I had a hard day with my boys a few weeks ago.
Truthfully, we had a series of hard weeks. I wrote about it, because, well, that’s what writers do.
The article went crazy. It was shared thousands of times across various forms of social media and I received countless messages from other parents who felt like I had really expressed their struggles.
Then there were the others.
Out of the woodwork emerged people who were outraged I would dare write such things.
“Well, maybe you shouldn’t have had children!”
“I would love to be at home more. Count your blessings.”
“Be quiet! Mothers have done this for years!”
I had to go back and re-read my article, to make sure someone hadn’t accidentally added to the piece, unbeknownst to me, “I hate my children, I hate being a mom, and my life is so much harder than yours.” Turns out, nope, that definitely wasn’t in there.
So why all the vitriol?
Why was an article about my hard day, my hard experience, touching such a nerve for so many?
Why is it that moms are the only people who aren’t allowed to complain? The second a mom expresses any struggle, the world is quick to remind her that children are a blessing and she signed up for this.
Newsflash: moms know their children are a blessing. Moms know what they’ve signed up for (well, as much as anyone can really “know” what parenting is like until they’ve actually done it). That doesn’t mean raising children isn’t sometimes difficult. Sharing a struggle doesn’t make a mom ungrateful.
My favorite “style” of comment was this one: “Haha, try working and raising your kids, you have no clue.”
That one really made me chuckle because I’ve been a full-time working mom (and part-time, and work-from-home, and stay-at-home –I’ve tried it all!). When I had a tough day working, I wouldn’t hesitate to share it.
The responses I got then? Full of empathy.
Everyone acknowledged that work could be stressful, that the job could sometimes be difficult. It was understood.
Not once did anyone ever respond to my difficult day (or week, or month) at work with, “You chose this, be grateful!” or “Let me tell you why I have it so much worse.”

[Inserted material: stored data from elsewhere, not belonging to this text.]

(** ** Instances *)

#[local] Existing Instance digest_scheme.
#[local] Existing Instance digest_scheme_ok.

Definition registration_request : Request :=
  mkRequest [] None [] None [] "" (Some (JObj [("client_name", JStr "App"); ("redirect_uris", JArr [JStr "https://app.example/cb"])])).
Lemma registration_created :
  status_of (fst (RegisterClientHandler registration_request (sample_srv (empty_db true)))) = StatusCreated.
Proof. vm_compute. reflexivity. Qed.
Lemma registered_client_authenticates_witness : ∃ req clientID secret,
  BridgeApi.body_object registration_request ≫= decode_client = Some req ∧
  auth_method req = "client_secret_basic" ∧
  fst (validateClientAuth (mkRequest [] (Some [("client_secret", secret)]) [] None [] "" None) clientID
         (snd (RegisterClientHandler registration_request (sample_srv (empty_db true))))) = Ok tt.
Proof.
  destruct (registered_client_authenticates registration_request (sample_srv (empty_db true)) _ _
    (surjective_pairing _) registration_created) as (req & id & secret & now & issued & Hreq & _ & Hsec & Hauth & _).
  exists req, id, secret. split; [done|]. vm_compute in Hreq. injection Hreq as <-. split; [reflexivity|].
  apply Hauth; [reflexivity|reflexivity|]. right. split; [|reflexivity].
  intros E. cbn in E. by rewrite E in Hsec.
Defined.

Lemma published_keys_verify_witness :
  ∀ k, k ∈ publicJWKS sample_provider → ∃ pub, Base64.DecodeString (jwk_X k) = Some pub ∧
    fst (Verify (signJWT (claims_payload sample_claims) (p_signingKey sample_provider) "k1") pub sample_world) = Ok sample_claims.
Proof.
  apply (published_keys_verify sample_provider sample_claims sample_world sample_claims_ok eq_refl).
  vm_compute. discriminate.
Defined.
(* ===== verification/Migrations.v ===== *)
(** * Database migrations (internal/store/migrations/migrate.go)

    The runner over an SQL engine: what a script does to the schema is a parameter, and any
    statement may fail.  A transaction that is not committed leaves no trace. *)

From Stdlib Require Import Sorted.
From S2P Require Import Prelude GoStd World StoreTypes Store.
Import Store.

Module Migrations.

Record Migration := mkMigration { mg_Version : Z; mg_Name : string; mg_SQL : string }.
(** A file of the embedded directory. *)
Record Entry := mkEntry { en_name : string; en_dir : bool; en_content : string }.

Definition HasSuffix (s suf : string) : bool := bprefix (rev (bytes_of suf)) (rev (bytes_of s)).
Definition TrimSuffix (s suf : string) : string :=
  if HasSuffix s suf then str_of (take (length (bytes_of s) - length (bytes_of suf)) (bytes_of s)) else s.

Definition parseName (filename : string) : result (Z * string) :=
  let base := TrimSuffix filename ".sql" in
  match bindex [x5f] (bytes_of base) with
  | None => Err (ErrMsg ("migrations: invalid filename (expected NNN_name.sql): " +s filename))
  | Some idx =>
      match Atoi (str_of (take idx (bytes_of base))) with
      | None => Err (ErrMsg ("migrations: invalid version in " +s filename))
      | Some v => Ok (v, str_of (drop (S idx) (bytes_of base)))
      end
  end.

Fixpoint load_entries (es : list Entry) : result (list Migration) :=
  match es with
  | [] => Ok []
  | e :: es' =>
      if en_dir e || negb (HasSuffix (en_name e) ".sql") then load_entries es' else
      match parseName (en_name e) with
      | Err err => Err err
      | Ok (version, name) =>
          (λ l, mkMigration version name (en_content e) :: l) <$> load_entries es'
      end
  end.
(** Files of one version may come in any order; here in that of the directory. *)
Definition Load (files : list Entry) : result (list Migration) := order_by mg_Version <$> load_entries files.
(* ===== verification/OidcRp.v ===== *)
(** * Sign-in at an upstream OpenID provider (internal/bridge/providers/oidc_rp.go)

    The HTTP client is a parameter that may answer differently at every call; RSA and
    ECDSA verification are parameters.  A computation that panics is [None]: sending a
    request whose URL could not be parsed, slicing past the end of a signature, and
    verifying under an Ed25519 key of the wrong length. *)

From S2P Require Import Prelude GoStd World Json JsonValue Base64 Sha Http Crypto Consent StoreTypes Jwt GoTime GoNet Bridge BridgeApi.
Import JsonValue Http Crypto Jwt Bridge.

Module OidcRp.

(** ** The HTTP client *)

Record HttpCall := mkHttpCall { hc_method : string; hc_url : string; hc_header : list (string * string);
                                hc_form : list (string * string) }.
(** The status and the first JSON value of the body, if there is one. *)
Record HttpAnswer := mkHttpAnswer { ha_status : Z; ha_json : option json }.
(** What [Decode] into a struct leaves of it. *)
Definition answer_object (a : HttpAnswer) : option (list (string * json)) :=
  match ha_json a with Some (JObj l) => Some l | Some JNull => Some [] | _ => None end.
Definition decode_error : error := ErrMsg "json: cannot unmarshal".

(** [strings.TrimRight(s, "/")] and [url.Values.Encode], the keys in order. *)
Fixpoint drop_slashes (l : list byte) : list byte :=
  match l with c :: l' => if beqb c x2f then drop_slashes l' else l | [] => [] end.
Definition TrimRightSlash (s : string) : string := str_of (rev (drop_slashes (rev (bytes_of s)))).
Fixpoint join_params (l : list (string * string)) : string :=
  match l with
  | [] => ""
  | [(k, v)] => BridgeApi.QueryEscape k +s "=" +s BridgeApi.QueryEscape v
  | (k, v) :: l' => BridgeApi.QueryEscape k +s "=" +s BridgeApi.QueryEscape v +s "&" +s join_params l'
  end.
Definition values_Encode (l : list (string * string)) : string := join_params (of_pairs l).
Fixpoint Join (l : list string) (sep : string) : string :=
  match l with [] => "" | [s] => s | s :: l' => s +s sep +s Join l' sep end.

Never did someone retort with, “Whiner!”
I’ve written plenty of pieces about raising children, some funny and some serious, some upbeat and some openly discussing my struggles. I write because I find it helpful to express myself and because other parents have told me they enjoy reading what I have to say.
I write about stay-at-home motherhood because that’s what I’m doing these days. That’s my current story. I don’t compare my situation to others’ and I don’t dare question who has it harder, because here’s the thing: It’s all hard.
When I was rushing around like crazy, trying to get my kids to and from the sitter and make sure I wasn’t late for work? It was hard.
When I’m rushing around now, trying to serve lunches with a toddler hanging on my feet and another kid hollering, “I need a wiiiiiiiipe!” from the bathroom? It’s hard.
When I had to keep it together and do my job at work, even though I’d barely slept an hour? It was hard.
When I have to lovingly teach and correct all day at home, even though I’ve barely slept an hour? It’s hard.
Everyone claims to understand that parenting is hard, but it’s the type of hard you’re supposed to quietly mumble about to your spouse or your best friend. The second you say it more clearly, or Heaven forbid, write about it, out come the pitchforks.
“She has plenty of time to write articles.”
“Ugh, I don’t even have kids and I hate this.”
“Stop. Having. Babies.”
One commenter noted, “I’m so tired of seeing articles complaining about how hard parenting is.”
Well, if the comment sections of these articles are any indication, we still need articles like this. We need to keep telling our truth. We need to be honest about our struggles.
Until everyone feels heard.
Until everyone feels seen.
Until people who disagree can simply scroll past without using the opportunity to shame someone whose experience differs from theirs.
Maybe then, as one commenter requested, I will “Stop. Just stop.”